LEWISTON – In February 1970, a thunderous explosion blew apart a Pettingill Street home killing a woman inside and leaving her husband badly burned. Days after the blast, Dr. Robert Wiseman Jr. died from his injuries.
The blast that claimed the lives of Dr. Wiseman and his wife, Helena, blew apart their home at 55 Pettingill St. The force of the explosion hurled a 40-feet wide house wall across the lawn.
An investigation into the Feb. 4 explosion went on for more than a month.
The findings more than three decades ago were strikingly similar to what appears to have caused the Hotel Holly on Main Street to explode last week.
A Massachusetts consulting firm concluded the 1970 explosion was caused by natural gas leaking from a line running underground near the Wiseman home.
Experts said stress from the frozen ground caused the line to break in a period of intense cold with little snow cover. Over a period of hours, the gas seeped into the basement of the Wiseman home where it was ignited by an electrical source about 6:30 a.m.
Investigators said gas had leaked from an outside line even though the Wiseman’s had no gas appliances in their home. The home burned to the ground after the blast.
At the Hotel Holly last week, investigators said natural gas from a broken, underground line had collected in the basement of the building. Early findings revealed that the line most likely snapped because of pressure from the cold ground.

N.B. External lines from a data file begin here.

(** * Session and credential lifecycle of the user service

    A shallow embedding of the TypeScript sources of the user service:
    the credential cipher ([utils/aes.ts]), the session store
    ([services/redisService.ts]), the refresh-token ledger
    ([services/prismaUserService.ts]), the refresh orchestrator
    ([services/authService.ts], [lib/session/refreshAccessToken.ts]), the
    validation gate ([lib/session/sessionHandler.ts]) and the plan/role
    handler ([services/grpcService.ts]).

    Asynchronous functions become computations in a state-and-exception
    monad over a [World] that holds the Redis keyspace, the relational
    tables, the clock, the random source, the identity provider and a fault
    schedule for the external calls.  The numbers held by JavaScript values
    are integers ([Z]); strings are byte strings, the UTF-8 encoding of
    well-formed JavaScript strings. *)

From Stdlib Require Import ZArith Lia String Ascii List.
From Stdlib.Strings Require Import Byte.
From stdpp Require Import gmap strings list pretty.

Local Open Scope string_scope.
#[local] Set Warnings "-register-all".

(* ================================================================== *)
(** ** JavaScript values, errors and results *)

Module Js.

(** An [Error] object: its message and optional [statusCode] (the [cause]
    some wrappers attach is not observed by any caller). *)
Record js_error : Type := mkError {
  message : string;
  statusCode : option Z
}.

Definition new_Error (msg : string) : js_error := mkError msg None.

(** Outcome of a call: a value, or a thrown error. *)
Inductive result (A : Type) : Type :=
| Ok (a : A)
| Throw (e : js_error).
Arguments Ok {A} a.
Arguments Throw {A} e.

(** The dynamically typed values the code inspects: token claims, parsed
    session documents, fields of provider responses. *)
Inductive jsval : Type :=
| JUndefined
| JNull
| JBool (b : bool)
| JNum (n : Z)
| JStr (s : string)
| JArr (items : list jsval)
| JObj (fields : list (string * jsval)).

(** [!!v] *)
Definition truthy (v : jsval) : bool :=
  match v with
  | JUndefined | JNull => false
  | JBool b => b
  | JNum n => negb (n =? 0)%Z
  | JStr s => negb (String.eqb s "")
  | JArr _ | JObj _ => true
  end.

Fixpoint assoc (k : string) (fs : list (string * jsval)) : jsval :=
  match fs with
  | [] => JUndefined
  | (k', v) :: rest => if String.eqb k k' then v else assoc k rest
  end.

(** [v.k] on a value already known not to be [null] or [undefined]. *)
Definition get_prop (v : jsval) (k : string) : jsval :=
  match v with
  | JObj fs => assoc k fs
  | _ => JUndefined
  end.

(** [typeof v === 'number'] *)
Definition is_number (v : jsval) : bool :=
  match v with JNum _ => true | _ => false end.

(** [typeof v === 'object'] (which holds of [null] too) *)
Definition is_object (v : jsval) : bool :=
  match v with JNull | JArr _ | JObj _ => true | _ => false end.

(** The number a value known to be a number holds. *)
Definition num_of (v : jsval) : Z :=
  match v with JNum n => n | _ => 0%Z end.

(** [a === b]; two objects are never the same reference here. *)
Definition strict_eq (a b : jsval) : bool :=
  match a, b with
  | JUndefined, JUndefined | JNull, JNull => true
  | JBool x, JBool y => Bool.eqb x y
  | JNum x, JNum y => (x =? y)%Z
  | JStr x, JStr y => String.eqb x y
  | _, _ => false
  end.

(** Truthiness of a possibly missing string ([undefined] or [''] are falsy). *)
Definition truthy_str (o : option string) : bool :=
  match o with
  | Some s => negb (String.eqb s "")
  | None => false
  end.

(* ---------------------------------------------------------------- *)
(** *** Strings

    A JavaScript string is a sequence of UTF-16 code units; the byte
    strings here stand for the strings without an unpaired surrogate,
    which are the ones UTF-8 encodes without loss. *)

(** A byte that continues a UTF-8 sequence. *)
Definition continues (b : N) : bool := (128 <=? b)%N && (b <? 192)%N.

(** The second byte of a sequence of three or four bytes that starts
    with [a]: it keeps out the encodings that are too long, the
    surrogates and what lies beyond U+10FFFF. *)
Definition second_byte (a b : N) : bool :=
  if (a =? 224)%N then (160 <=? b)%N && (b <? 192)%N
  else if (a =? 237)%N then (128 <=? b)%N && (b <? 160)%N
  else if (a =? 240)%N then (144 <=? b)%N && (b <? 192)%N
  else if (a =? 244)%N then (128 <=? b)%N && (b <? 144)%N
  else continues b.

(** [s] is well-formed UTF-8: the encoding of a string that holds no
    unpaired surrogate. *)
Fixpoint well_formed (s : string) : bool :=
  match s with
  | EmptyString => true
  | String a r1 =>
      let a := N_of_ascii a in
      if (a <? 128)%N then well_formed r1
      else
        match r1 with
        | EmptyString => false
        | String b r2 =>
            let b := N_of_ascii b in
            if (194 <=? a)%N && (a <? 224)%N then continues b && well_formed r2
            else
              match r2 with
              | EmptyString => false
              | String c r3 =>
                  let c := N_of_ascii c in
                  if (224 <=? a)%N && (a <? 240)%N then
                    second_byte a b && continues c && well_formed r3
                  else
                    match r3 with
                    | EmptyString => false
                    | String d r4 =>
                        (240 <=? a)%N && (a <? 245)%N
                        && second_byte a b && continues c
                        && continues (N_of_ascii d) && well_formed r4
                    end
              end
        end
  end.

(** [s.length]: the UTF-16 code units of the string [s] stands for. *)
Fixpoint code_units (s : string) : nat :=
  match s with
  | EmptyString => O
  | String c rest =>
      let n := N_of_ascii c in
      if continues n then code_units rest
      else if (240 <=? n)%N then S (S (code_units rest))
      else S (code_units rest)
  end.

(* ---------------------------------------------------------------- *)
(** *** Conversions

    What a template literal and a product do to a value read from a token
    or from a parsed document.  Such a value holds no function: an array
    or an object converts through the members it inherits, and an object
    with a field of its own named [toString] hides the inherited member
    with something that cannot be called, so its conversion throws. *)

(** The digits of [s] without the zeros at its end. *)
Fixpoint strip_zeros (s : string) : string :=
  match s with
  | EmptyString => EmptyString
  | String c rest =>
      match strip_zeros rest with
      | EmptyString => if Ascii.eqb c "0" then EmptyString else String c EmptyString
      | kept => String c kept
      end
  end.

(** The number a JavaScript value holds for the integer [x]: the nearest
    of the numbers of 53 significant bits, the even one of two that are
    equally near.  It is [x] itself up to [2^53]. *)
Definition to_double (x : Z) : Z :=
  let e := Z.log2 x in
  if (e <? 53)%Z then x
  else
    let ulp := (2 ^ (e - 52))%Z in
    let q := (x / ulp)%Z in
    let twice := (2 * (x mod ulp))%Z in
    if (twice <? ulp)%Z || (twice =? ulp)%Z && Z.even q then (q * ulp)%Z
    else ((q + 1) * ulp)%Z.

(** [c] reads back as the number [d] of 53 significant bits: it lies
    within half a step of [d], the bounds included when the last bit of
    [d] is 0. *)
Definition reads_as (d c : Z) : bool :=
  let e := Z.log2 d in
  let ulp := (2 ^ (e - 52))%Z in
  let below := if (d =? 2 ^ e)%Z then (ulp / 2)%Z else ulp in
  if Z.even (d / ulp)
  then (2 * d - below <=? 2 * c)%Z && (2 * c <=? 2 * d + ulp)%Z
  else (2 * d - below <? 2 * c)%Z && (2 * c <? 2 * d + ulp)%Z.

(** The integer with the fewest significant digits that reads back as
    [d], the nearest to [d] of those, looked for from the scale [10^j]
    down. *)
Fixpoint shortest (j : nat) (d : Z) : Z :=
  let scale := (10 ^ Z.of_nat j)%Z in
  let c1 := (d / scale * scale)%Z in
  let c2 := (c1 + scale)%Z in
  let found :=
    match reads_as d c1, reads_as d c2 with
    | true, true =>
        Some (if (d - c1 <? c2 - d)%Z then c1
              else if (c2 - d <? d - c1)%Z then c2
              else if Z.even (c1 / scale) then c1 else c2)
    | true, false => Some c1
    | false, true => Some c2
    | false, false => None
    end in
  match found, j with
  | Some c, _ => c
  | None, O => d
  | None, S j' => shortest j' d
  end.

(** [Number.prototype.toString] of an integer: the shortest digits that
    read back as the number, in full below [10^21] and in exponent
    notation from there on. *)
Definition number_to_string (n : Z) : string :=
  let sign := if (n <? 0)%Z then "-" else "" in
  let d := to_double (Z.abs n) in
  if (2 ^ 1024 <=? d)%Z then sign +:+ "Infinity"
  else
    let c := if (d <? 2 ^ 53)%Z then d
             else shortest (String.length (pretty d)) d in
    let digits := pretty c in
    if (c <? 10 ^ 21)%Z then sign +:+ digits
    else
      let exponent := pretty (Z.of_nat (String.length digits) - 1)%Z in
      match strip_zeros digits with
      | EmptyString => "0"
      | String first EmptyString => sign +:+ String first "e+" +:+ exponent
      | String first more => sign +:+ String first "." +:+ more +:+ "e+" +:+ exponent
      end.

(** [Object.hasOwn(fields, k)] *)
Definition has_own (k : string) (fs : list (string * jsval)) : bool :=
  existsb (fun f => String.eqb f.1 k) fs.

(** [items.join(',')], given the conversion of an item: the items that
    are [null] or [undefined] give the empty string. *)
Definition join_items (convert : jsval -> result string)
  : list jsval -> result string :=
  fix join (l : list jsval) : result string :=
    match l with
    | [] => Ok ""
    | item :: rest =>
        match (match item with
               | JUndefined | JNull => Ok ""
               | _ => convert item
               end) with
        | Throw err => Throw err
        | Ok first =>
            match rest with
            | [] => Ok first
            | _ =>
                match join rest with
                | Throw err => Throw err
                | Ok others => Ok (first +:+ "," +:+ others)
                end
            end
        end
    end.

Investigators said natural gas found its way into the old hotel basement even though gas service to the building had been disconnected 35 years ago.
Last Monday, Jan. 12, the Hotel Holly blew apart when the gas was somehow ignited. The blast sent a cloud of debris into the air and the concussion was heard miles away. What remained of the hotel later caught fire and burned to the ground.
In the Wiseman blast, investigators spent six weeks investigating before they released their findings. This week, investigators plan to send the section of natural gas pipe from the Hotel Holly to an independent testing lab to determine why it failed.
One key difference in the explosions was the severity of injuries. On Feb. 4, 1970, the body of 66-year-old Helena Wiseman was found in the rubble of her home a few hours after the blast. Her 73-year-old husband – Lewiston’s health officer until his retirement in 1958 – died two days later at a city hospital after suffering second- and third-degree burns.
At the Hotel Holly last week, five people suffered mostly scrapes and bumps from the explosion. They were treated and released from the hospital the same day.